(Stored items)
******

Lemma snd_bind {A B} (m : M A) (f : A -> M B) :
  snd (bind m f)
  = match snd m with
    | Ret a => snd (f a)
    | Raise e => Raise e
    | Running => Running
    end.
Proof. destruct m as [l [a|e|]]; simpl; auto. now destruct (f a). Qed.

Lemma emits_only_bind {A B} P (m : M A) (f : A -> M B) :
  emits_only P m -> (forall a, emits_only P (f a)) ->
  emits_only P (bind m f).
Proof.
  unfold emits_only. intros Hm Hf. rewrite fst_bind, forallb_app, Hm.
  destruct (snd m); simpl; auto.
Qed.

Lemma emits_only_weaken {A} (P Q : event -> bool) (m : M A) :
  (forall e, P e = true -> Q e = true) -> emits_only P m -> emits_only Q m.
Proof.
  unfold emits_only. rewrite !forallb_forall. auto.
Qed.

Lemma halts_bind {A B} (m : M A) (f : A -> M B) :
  halts m -> (forall a, halts (f a)) -> halts (bind m f).
Proof.
  unfold halts. intros Hm Hf. rewrite snd_bind.
  destruct (snd m); [apply Hf | discriminate | congruence].
Qed.

Lemma pure_bind {A B} (m : M A) (f : A -> M B) :
  pure m -> (forall a, pure (f a)) -> pure (bind m f).
Proof.
  intros [Hl Hh] Hf. split.
  - rewrite fst_bind, Hl. destruct (snd m); auto. apply Hf.
  - apply halts_bind; [exact Hh | intros a; apply Hf].
Qed.

Lemma pure_emits {A} P (m : M A) : pure m -> emits_only P m.
Proof. intros [Hl _]. unfold emits_only. now rewrite Hl. Qed.

Lemma pure_halts {A} (m : M A) : pure m -> halts m.
Proof. now intros [_ H]. Qed.

Lemma pure_ret {A} (a : A) : pure (ret a).
Proof. split; [reflexivity | discriminate]. Qed.

Lemma pure_raise {A} (e : exn) : pure (@raise A e).
Proof. split; [reflexivity | discriminate]. Qed.

Lemma pure_lift {A} (r : exn + A) : pure (lift r).
Proof. destruct r; [apply pure_raise | apply pure_ret]. Qed.

Lemma pure_mapM {A B} (f : A -> M B) (l : list A) :
  (forall a, pure (f a)) -> pure (mapM f l).
Proof.
  intros Hf. induction l as [|a l IH]; simpl.
  - apply pure_ret.
  - apply pure_bind; [apply Hf|]. intros b.
    apply pure_bind; [exact IH|]. intros bs. apply pure_ret.
Qed.

Lemma pure_py_nth {A} (l : list A) (i : Z) : pure (py_nth l i).
Proof.
  unfold py_nth. destruct (_ && _); [|apply pure_raise].
  destruct (nth_error l _); [apply pure_ret | apply pure_raise].
Qed.

Lemma pure_index_from {A} (eqb : A -> A -> bool) (l : list A) (x : A) (k : Z) :
  pure (index_from eqb l x k).
Proof.
  revert k. induction l as [|a l IH]; intros k; simpl.
  - apply pure_raise.
  - destruct (eqb a x); [apply pure_ret | apply IH].
Qed.

Lemma pure_index_of {A} (eqb : A -> A -> bool) (l : list A) (x : A) :
  pure (index_of eqb l x).
Proof. apply pure_index_from. Qed.

Lemma pure_vecmat (y : vec) (b : matrix) : pure (Np.vecmat y b).
Proof.
  unfold Np.vecmat. destruct (Nat.eqb _ _); [apply pure_ret | apply pure_raise].
Qed.

Lemma pure_bcast_row f (r s : vec) : pure (Np.bcast_row f r s).
Proof.
  unfold Np.bcast_row. destruct (Nat.eqb _ _); [apply pure_ret|].
  destruct r as [|x [|x' r]], s as [|y [|y' s]];
    first [apply pure_ret | apply pure_raise].
Qed.

Lemma pure_matmul (a b : matrix) : pure (Np.matmul a b).
Proof. apply pure_mapM. intros r. apply pure_vecmat. Qed.

Lemma pure_bcast_mul (m : matrix) (s : vec) : pure (Np.bcast_mul m s).
Proof. apply pure_mapM. intros r. apply pure_bcast_row. Qed.

Lemma pure_bcast_sub (a b : vec) : pure (Np.bcast_sub a b).
Proof. apply pure_bcast_row. Qed.

Lemma pure_vstack (m : matrix) (row : vec) : pure (Np.vstack m row).
Proof.
  unfold Np.vstack. destruct (forallb _ _); [apply pure_ret | apply pure_raise].
Qed.

Lemma pure_take_rows (m : matrix) (rows : list Z) : pure (Np.take_rows m rows).
Proof. apply pure_mapM. intros k. apply pure_py_nth. Qed.

Lemma pure_at2 (m : matrix) (r c : Z) : pure (Np.at2 m r c).
Proof.
  apply pure_bind; [apply pure_py_nth|]. intros row. apply pure_py_nth.
Qed.

Lemma pure_py_matvec (A : pyval) (m : matrix) : pure (py_matvec A m).
Proof.
  destruct A; simpl; first [apply pure_vecmat | apply pure_raise].
Qed.

Lemma pure_scan (corr : matrix) (incl : pyset) (js : list Z)
  (mi : Z) (ma : float) : pure (scan corr incl js mi ma).
Proof.
  revert mi ma. induction js as [|j js IH]; intros mi ma; simpl.
  - apply pure_ret.
  - destruct (set_in j incl); [apply IH|].
    apply pure_bind; [apply pure_at2|]. intros c.
    destruct (Np.fgt _ _); apply IH.
Qed.

Lemma pure_max_corr_with (corr : matrix) (j : Z) (ks : list Z) (mc : float) :
  pure (max_corr_with corr j ks mc).
Proof.
  revert mc. induction ks as [|k ks IH]; intros mc; simpl.
  - apply pure_ret.
  - apply pure_bind; [apply pure_at2|]. intros x.
    destruct (Np.fgt _ _); apply IH.
Qed.

Lemma pure_score (corr : matrix) (i : Z) (ranked : list Z) (j : Z) :
  pure (score corr i ranked j).
Proof.
  apply pure_bind; [apply pure_max_corr_with|]. intros mc.
  apply pure_bind; [apply pure_at2|]. intros c. apply pure_ret.
Qed.

Lemma pure_rescore (corr : matrix) (i : Z) (ranked : list Z)
  (rem : list (Z * float)) : pure (rescore corr i ranked rem).
Proof.
  apply pure_mapM. intros jg.
  apply pure_bind; [apply pure_score | intros g; apply pure_ret].
Qed.

Create HintDb effects.
#[export] Hint Resolve pure_ret pure_raise pure_lift pure_py_nth pure_index_of
  pure_vecmat pure_matmul pure_bcast_mul pure_bcast_sub pure_vstack
  pure_take_rows pure_at2 pure_py_matvec pure_scan pure_score : effects.

Lemma emits_only_print P (args : list pyval) :
  P (Print args) = true -> emits_only P (print args).
Proof. intros H. unfold emits_only. simpl. now rewrite H. Qed.

Lemma halts_print (args : list pyval) : halts (print args).
Proof. discriminate. Qed.

(** Walks a computation along its binds, leaving what the hints do not
    settle. *)
Ltac walk :=
  repeat first
    [ apply emits_only_bind; [|intros ?]
    | apply halts_bind; [|intros ?]
    | apply pure_emits; solve [auto with effects]
    | apply pure_halts; solve [auto with effects]
    | apply emits_only_print; reflexivity
    | apply halts_print
    | match goal with
      | |- context [match ?x with (_, _) => _ end] => destruct x
      end ].

Lemma solve_prints_only (np : Numerics) (i : Z) (traindata : matrix) :
  emits_only is_print (solve np i traindata).
Proof. unfold solve. walk. Qed.

Lemma solve_halts (np : Numerics) (i : Z) (traindata : matrix) :
  halts (solve np i traindata).
Proof. unfold solve. walk. Qed.

Lemma select_step_prints_only (np : Numerics) (train_states : list string)
  (traindata : matrix) (st : sel_state) :
  emits_only is_print (select_step np train_states traindata st).
Proof. unfold select_step. walk. Qed.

******

- Exercise
Starting at the line above that contains "pure (max_corr_with corr j ks mc).", write out each line exactly until the line that contains "end] => destruct x" has been written, and stop there.

- Exercise result
  pure (max_corr_with corr j ks mc).
Proof.
  revert mc. induction ks as [|k ks IH]; intros mc; simpl.
  - apply pure_ret.
  - apply pure_bind; [apply pure_at2|]. intros x.
    destruct (Np.fgt _ _); apply IH.
Qed.

Lemma pure_score (corr : matrix) (i : Z) (ranked : list Z) (j : Z) :
  pure (score corr i ranked j).
Proof.
  apply pure_bind; [apply pure_max_corr_with|]. intros mc.
  apply pure_bind; [apply pure_at2|]. intros c. apply pure_ret.
Qed.

Lemma pure_rescore (corr : matrix) (i : Z) (ranked : list Z)
  (rem : list (Z * float)) : pure (rescore corr i ranked rem).
Proof.
  apply pure_mapM. intros jg.
  apply pure_bind; [apply pure_score | intros g; apply pure_ret].
Qed.

Create HintDb effects.
#[export] Hint Resolve pure_ret pure_raise pure_lift pure_py_nth pure_index_of
  pure_vecmat pure_matmul pure_bcast_mul pure_bcast_sub pure_vstack
  pure_take_rows pure_at2 pure_py_matvec pure_scan pure_score : effects.

Lemma emits_only_print P (args : list pyval) :
  P (Print args) = true -> emits_only P (print args).
Proof. intros H. unfold emits_only. simpl. now rewrite H. Qed.

Lemma halts_print (args : list pyval) : halts (print args).
Proof. discriminate. Qed.

(** Walks a computation along its binds, leaving what the hints do not
    settle. *)
Ltac walk :=
  repeat first
    [ apply emits_only_bind; [|intros ?]
    | apply halts_bind; [|intros ?]
    | apply pure_emits; solve [auto with effects]
    | apply pure_halts; solve [auto with effects]
    | apply emits_only_print; reflexivity
    | apply halts_print
    | match goal with
      | |- context [match ?x with (_, _) => _ end] => destruct x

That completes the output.